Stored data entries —
---*---
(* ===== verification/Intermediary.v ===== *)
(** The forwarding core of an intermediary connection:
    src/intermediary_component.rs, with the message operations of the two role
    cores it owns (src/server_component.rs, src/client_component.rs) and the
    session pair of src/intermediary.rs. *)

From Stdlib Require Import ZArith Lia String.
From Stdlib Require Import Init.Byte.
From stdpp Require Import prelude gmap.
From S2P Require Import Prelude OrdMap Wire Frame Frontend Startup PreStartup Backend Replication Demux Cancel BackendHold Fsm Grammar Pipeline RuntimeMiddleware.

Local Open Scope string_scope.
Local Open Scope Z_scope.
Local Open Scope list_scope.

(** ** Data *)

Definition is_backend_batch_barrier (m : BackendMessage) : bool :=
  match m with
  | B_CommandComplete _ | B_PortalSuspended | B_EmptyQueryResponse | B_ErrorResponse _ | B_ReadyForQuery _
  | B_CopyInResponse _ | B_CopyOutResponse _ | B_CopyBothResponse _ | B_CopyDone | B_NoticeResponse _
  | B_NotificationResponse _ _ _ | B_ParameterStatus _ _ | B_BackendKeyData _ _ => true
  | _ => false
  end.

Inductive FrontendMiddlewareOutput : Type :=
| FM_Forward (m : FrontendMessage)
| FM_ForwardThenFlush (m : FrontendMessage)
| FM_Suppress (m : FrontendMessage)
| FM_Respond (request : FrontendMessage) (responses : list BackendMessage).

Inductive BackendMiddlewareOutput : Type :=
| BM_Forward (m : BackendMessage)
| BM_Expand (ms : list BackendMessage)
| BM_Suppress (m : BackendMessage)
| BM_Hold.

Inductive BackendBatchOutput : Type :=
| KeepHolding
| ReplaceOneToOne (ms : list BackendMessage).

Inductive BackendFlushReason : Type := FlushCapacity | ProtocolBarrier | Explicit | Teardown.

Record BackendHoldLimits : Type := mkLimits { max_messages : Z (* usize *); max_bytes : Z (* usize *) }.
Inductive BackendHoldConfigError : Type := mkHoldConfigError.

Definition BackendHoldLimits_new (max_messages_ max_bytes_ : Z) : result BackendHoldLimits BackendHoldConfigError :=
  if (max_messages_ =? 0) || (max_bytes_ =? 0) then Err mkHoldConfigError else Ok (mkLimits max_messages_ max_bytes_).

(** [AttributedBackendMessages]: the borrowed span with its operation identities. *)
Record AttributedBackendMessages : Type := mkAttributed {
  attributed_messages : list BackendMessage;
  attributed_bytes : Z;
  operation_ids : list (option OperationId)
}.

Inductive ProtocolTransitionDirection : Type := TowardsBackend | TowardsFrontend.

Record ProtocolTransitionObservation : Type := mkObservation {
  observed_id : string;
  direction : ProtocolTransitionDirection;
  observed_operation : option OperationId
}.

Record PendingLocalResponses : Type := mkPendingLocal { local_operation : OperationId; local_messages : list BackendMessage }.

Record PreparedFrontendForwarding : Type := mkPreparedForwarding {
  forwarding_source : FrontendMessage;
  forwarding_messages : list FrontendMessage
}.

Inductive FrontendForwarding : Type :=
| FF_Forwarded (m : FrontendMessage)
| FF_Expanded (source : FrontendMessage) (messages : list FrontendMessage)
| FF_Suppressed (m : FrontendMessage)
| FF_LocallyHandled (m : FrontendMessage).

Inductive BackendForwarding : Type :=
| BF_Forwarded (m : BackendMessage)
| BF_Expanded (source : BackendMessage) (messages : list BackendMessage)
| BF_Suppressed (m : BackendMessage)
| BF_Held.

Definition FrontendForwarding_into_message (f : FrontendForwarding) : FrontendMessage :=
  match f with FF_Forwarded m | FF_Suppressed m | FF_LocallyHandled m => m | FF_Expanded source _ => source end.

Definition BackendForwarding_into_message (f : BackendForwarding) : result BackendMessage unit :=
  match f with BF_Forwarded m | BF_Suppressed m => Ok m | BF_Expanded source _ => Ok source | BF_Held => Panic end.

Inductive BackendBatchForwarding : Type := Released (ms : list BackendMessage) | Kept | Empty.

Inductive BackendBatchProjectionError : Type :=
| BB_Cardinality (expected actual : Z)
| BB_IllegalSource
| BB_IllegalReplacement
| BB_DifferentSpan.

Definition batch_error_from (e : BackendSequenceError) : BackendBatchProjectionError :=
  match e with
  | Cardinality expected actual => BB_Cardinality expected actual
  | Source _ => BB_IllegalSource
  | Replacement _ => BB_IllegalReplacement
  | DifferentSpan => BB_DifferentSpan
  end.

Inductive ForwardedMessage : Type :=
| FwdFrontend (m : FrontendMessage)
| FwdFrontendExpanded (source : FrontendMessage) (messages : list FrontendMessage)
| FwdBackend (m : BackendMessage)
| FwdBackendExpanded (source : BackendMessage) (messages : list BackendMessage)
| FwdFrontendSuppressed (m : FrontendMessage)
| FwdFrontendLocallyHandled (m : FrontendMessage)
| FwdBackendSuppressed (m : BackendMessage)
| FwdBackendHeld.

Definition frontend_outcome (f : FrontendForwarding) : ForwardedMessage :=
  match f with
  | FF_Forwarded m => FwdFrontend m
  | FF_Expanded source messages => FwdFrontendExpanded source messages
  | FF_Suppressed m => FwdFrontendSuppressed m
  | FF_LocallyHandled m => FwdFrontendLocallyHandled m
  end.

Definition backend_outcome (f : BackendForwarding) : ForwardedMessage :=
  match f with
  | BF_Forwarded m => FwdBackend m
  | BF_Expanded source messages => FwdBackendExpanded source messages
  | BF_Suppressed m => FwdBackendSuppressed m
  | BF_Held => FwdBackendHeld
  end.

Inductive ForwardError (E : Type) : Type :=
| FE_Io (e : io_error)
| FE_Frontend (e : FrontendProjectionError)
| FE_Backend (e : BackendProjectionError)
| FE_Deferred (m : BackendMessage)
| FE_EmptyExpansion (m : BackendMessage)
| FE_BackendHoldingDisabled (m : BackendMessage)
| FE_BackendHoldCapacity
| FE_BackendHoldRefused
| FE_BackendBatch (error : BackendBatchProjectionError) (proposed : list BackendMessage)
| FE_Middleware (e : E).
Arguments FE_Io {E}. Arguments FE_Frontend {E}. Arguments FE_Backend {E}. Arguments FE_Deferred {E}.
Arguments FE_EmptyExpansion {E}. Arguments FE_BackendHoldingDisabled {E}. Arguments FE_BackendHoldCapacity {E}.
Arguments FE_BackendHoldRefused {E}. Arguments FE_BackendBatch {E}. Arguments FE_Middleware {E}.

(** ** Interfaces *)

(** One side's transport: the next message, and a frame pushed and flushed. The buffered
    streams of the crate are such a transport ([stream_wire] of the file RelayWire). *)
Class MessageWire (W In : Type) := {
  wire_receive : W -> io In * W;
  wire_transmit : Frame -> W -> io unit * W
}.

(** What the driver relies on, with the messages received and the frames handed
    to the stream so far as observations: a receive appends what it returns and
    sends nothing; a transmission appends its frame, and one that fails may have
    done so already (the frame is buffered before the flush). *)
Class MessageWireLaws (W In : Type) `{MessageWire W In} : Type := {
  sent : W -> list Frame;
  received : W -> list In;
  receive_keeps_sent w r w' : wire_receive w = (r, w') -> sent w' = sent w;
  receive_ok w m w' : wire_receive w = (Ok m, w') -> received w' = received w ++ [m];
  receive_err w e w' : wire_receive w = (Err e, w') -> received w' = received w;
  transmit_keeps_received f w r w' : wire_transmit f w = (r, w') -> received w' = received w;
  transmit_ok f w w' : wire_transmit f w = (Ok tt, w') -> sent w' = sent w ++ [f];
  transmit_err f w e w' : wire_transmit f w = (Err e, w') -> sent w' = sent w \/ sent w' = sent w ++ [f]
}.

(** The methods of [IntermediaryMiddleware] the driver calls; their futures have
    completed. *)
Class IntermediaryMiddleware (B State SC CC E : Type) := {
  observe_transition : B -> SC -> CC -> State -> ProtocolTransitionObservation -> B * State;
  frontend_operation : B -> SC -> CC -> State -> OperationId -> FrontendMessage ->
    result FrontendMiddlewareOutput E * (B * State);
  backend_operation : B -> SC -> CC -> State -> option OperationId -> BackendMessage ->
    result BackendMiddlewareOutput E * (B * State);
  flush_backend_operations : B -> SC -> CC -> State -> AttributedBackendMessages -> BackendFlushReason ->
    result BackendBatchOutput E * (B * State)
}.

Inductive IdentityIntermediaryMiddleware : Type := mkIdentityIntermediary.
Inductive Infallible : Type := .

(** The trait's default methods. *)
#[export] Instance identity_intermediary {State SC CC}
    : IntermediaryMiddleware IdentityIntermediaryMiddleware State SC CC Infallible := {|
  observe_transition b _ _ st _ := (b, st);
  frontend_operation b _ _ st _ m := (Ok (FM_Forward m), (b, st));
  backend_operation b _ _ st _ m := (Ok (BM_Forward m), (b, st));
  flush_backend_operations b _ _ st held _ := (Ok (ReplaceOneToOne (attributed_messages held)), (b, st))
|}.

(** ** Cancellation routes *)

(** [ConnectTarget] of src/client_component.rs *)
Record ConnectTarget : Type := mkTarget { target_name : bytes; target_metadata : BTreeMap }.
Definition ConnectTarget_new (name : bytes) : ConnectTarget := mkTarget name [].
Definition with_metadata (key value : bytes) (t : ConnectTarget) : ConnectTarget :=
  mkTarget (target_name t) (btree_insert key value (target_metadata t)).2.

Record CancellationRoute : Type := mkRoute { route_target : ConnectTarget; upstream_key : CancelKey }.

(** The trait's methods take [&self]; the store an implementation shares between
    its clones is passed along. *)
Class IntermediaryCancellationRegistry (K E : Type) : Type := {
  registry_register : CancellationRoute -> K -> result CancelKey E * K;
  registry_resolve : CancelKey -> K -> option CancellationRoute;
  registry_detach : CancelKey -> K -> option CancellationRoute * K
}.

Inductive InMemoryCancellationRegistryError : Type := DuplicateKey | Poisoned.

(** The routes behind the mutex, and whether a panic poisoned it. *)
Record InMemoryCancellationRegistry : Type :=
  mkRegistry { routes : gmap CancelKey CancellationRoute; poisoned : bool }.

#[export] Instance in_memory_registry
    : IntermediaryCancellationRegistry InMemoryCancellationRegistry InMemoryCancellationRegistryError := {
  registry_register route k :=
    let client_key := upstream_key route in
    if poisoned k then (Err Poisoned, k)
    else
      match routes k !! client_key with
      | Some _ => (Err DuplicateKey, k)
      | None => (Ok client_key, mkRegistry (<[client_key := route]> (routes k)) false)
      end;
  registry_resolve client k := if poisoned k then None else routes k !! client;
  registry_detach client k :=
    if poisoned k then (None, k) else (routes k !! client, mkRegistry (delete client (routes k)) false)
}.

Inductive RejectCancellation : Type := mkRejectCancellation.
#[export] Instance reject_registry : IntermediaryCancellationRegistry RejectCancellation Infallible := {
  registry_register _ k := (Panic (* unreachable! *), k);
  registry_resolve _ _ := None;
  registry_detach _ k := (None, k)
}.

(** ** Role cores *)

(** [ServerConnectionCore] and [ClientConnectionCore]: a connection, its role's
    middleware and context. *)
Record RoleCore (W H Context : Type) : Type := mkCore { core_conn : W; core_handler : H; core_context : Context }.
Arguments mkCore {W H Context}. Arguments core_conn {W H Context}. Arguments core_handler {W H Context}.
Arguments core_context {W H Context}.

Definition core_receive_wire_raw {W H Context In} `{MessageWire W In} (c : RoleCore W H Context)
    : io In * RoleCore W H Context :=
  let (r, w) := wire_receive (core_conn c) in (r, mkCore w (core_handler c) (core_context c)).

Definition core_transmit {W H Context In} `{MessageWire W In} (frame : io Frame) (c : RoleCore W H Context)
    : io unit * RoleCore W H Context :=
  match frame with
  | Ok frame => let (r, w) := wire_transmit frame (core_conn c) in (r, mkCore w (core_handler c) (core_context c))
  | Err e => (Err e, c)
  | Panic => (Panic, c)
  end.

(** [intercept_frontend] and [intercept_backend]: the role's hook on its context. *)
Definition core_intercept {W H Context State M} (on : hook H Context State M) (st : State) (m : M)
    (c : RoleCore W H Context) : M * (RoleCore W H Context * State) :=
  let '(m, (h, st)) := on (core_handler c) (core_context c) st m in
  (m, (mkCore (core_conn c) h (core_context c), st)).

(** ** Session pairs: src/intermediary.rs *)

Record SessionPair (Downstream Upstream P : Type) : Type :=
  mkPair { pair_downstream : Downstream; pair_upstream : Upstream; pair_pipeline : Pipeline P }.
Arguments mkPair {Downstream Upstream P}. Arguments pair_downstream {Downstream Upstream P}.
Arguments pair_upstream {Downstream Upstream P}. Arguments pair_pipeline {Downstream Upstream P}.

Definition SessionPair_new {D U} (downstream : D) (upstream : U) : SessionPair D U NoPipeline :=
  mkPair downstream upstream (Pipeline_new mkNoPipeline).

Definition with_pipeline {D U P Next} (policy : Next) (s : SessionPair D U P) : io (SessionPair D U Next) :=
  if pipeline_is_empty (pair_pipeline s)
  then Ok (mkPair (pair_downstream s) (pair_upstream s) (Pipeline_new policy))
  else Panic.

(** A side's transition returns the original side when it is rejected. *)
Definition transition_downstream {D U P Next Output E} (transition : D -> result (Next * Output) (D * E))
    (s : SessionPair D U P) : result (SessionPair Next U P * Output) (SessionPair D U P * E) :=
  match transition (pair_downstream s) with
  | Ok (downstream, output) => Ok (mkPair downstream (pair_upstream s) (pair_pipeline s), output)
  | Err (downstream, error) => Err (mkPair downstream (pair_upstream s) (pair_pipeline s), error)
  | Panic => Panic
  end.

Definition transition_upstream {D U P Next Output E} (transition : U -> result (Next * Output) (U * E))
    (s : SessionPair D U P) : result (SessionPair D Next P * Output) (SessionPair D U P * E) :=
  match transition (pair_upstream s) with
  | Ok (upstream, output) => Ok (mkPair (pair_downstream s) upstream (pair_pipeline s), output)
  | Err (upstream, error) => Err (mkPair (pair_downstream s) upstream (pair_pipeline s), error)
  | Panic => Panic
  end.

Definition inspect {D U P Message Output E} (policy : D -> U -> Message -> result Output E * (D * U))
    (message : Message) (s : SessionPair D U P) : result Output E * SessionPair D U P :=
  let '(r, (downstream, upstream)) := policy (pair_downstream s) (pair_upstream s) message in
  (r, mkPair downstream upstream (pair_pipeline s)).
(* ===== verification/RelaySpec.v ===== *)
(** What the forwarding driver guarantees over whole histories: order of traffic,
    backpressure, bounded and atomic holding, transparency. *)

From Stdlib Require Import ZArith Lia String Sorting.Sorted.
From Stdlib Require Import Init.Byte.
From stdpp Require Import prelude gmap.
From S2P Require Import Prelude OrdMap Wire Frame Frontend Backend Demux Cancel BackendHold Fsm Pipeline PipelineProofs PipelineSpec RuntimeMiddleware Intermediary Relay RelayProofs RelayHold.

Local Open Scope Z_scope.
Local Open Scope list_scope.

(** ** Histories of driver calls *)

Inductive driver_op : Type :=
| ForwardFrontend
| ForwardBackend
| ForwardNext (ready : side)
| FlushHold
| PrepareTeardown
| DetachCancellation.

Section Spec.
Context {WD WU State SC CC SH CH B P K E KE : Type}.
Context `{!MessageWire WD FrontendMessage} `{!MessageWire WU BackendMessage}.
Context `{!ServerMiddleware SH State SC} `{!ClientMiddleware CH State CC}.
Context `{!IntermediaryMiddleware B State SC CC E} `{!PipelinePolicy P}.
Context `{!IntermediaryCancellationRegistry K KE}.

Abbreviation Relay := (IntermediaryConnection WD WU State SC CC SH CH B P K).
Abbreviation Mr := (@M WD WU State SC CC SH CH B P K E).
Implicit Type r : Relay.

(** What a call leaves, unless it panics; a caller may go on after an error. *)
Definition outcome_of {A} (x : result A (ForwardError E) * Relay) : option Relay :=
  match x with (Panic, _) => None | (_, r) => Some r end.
---*---
What is expected —
From the opening line of the data above through the line that contains "Inductive BackendFlushReason : Type", please print each line as it stands and only those lines.

Result —
(* ===== verification/Intermediary.v ===== *)
(** The forwarding core of an intermediary connection:
    src/intermediary_component.rs, with the message operations of the two role
    cores it owns (src/server_component.rs, src/client_component.rs) and the
    session pair of src/intermediary.rs. *)

From Stdlib Require Import ZArith Lia String.
From Stdlib Require Import Init.Byte.
From stdpp Require Import prelude gmap.
From S2P Require Import Prelude OrdMap Wire Frame Frontend Startup PreStartup Backend Replication Demux Cancel BackendHold Fsm Grammar Pipeline RuntimeMiddleware.

Local Open Scope string_scope.
Local Open Scope Z_scope.
Local Open Scope list_scope.

(** ** Data *)

Definition is_backend_batch_barrier (m : BackendMessage) : bool :=
  match m with
  | B_CommandComplete _ | B_PortalSuspended | B_EmptyQueryResponse | B_ErrorResponse _ | B_ReadyForQuery _
  | B_CopyInResponse _ | B_CopyOutResponse _ | B_CopyBothResponse _ | B_CopyDone | B_NoticeResponse _
  | B_NotificationResponse _ _ _ | B_ParameterStatus _ _ | B_BackendKeyData _ _ => true
  | _ => false
  end.

Inductive FrontendMiddlewareOutput : Type :=
| FM_Forward (m : FrontendMessage)
| FM_ForwardThenFlush (m : FrontendMessage)
| FM_Suppress (m : FrontendMessage)
| FM_Respond (request : FrontendMessage) (responses : list BackendMessage).

Inductive BackendMiddlewareOutput : Type :=
| BM_Forward (m : BackendMessage)
| BM_Expand (ms : list BackendMessage)
| BM_Suppress (m : BackendMessage)
| BM_Hold.

Inductive BackendBatchOutput : Type :=
| KeepHolding
| ReplaceOneToOne (ms : list BackendMessage).

Inductive BackendFlushReason : Type := FlushCapacity | ProtocolBarrier | Explicit | Teardown.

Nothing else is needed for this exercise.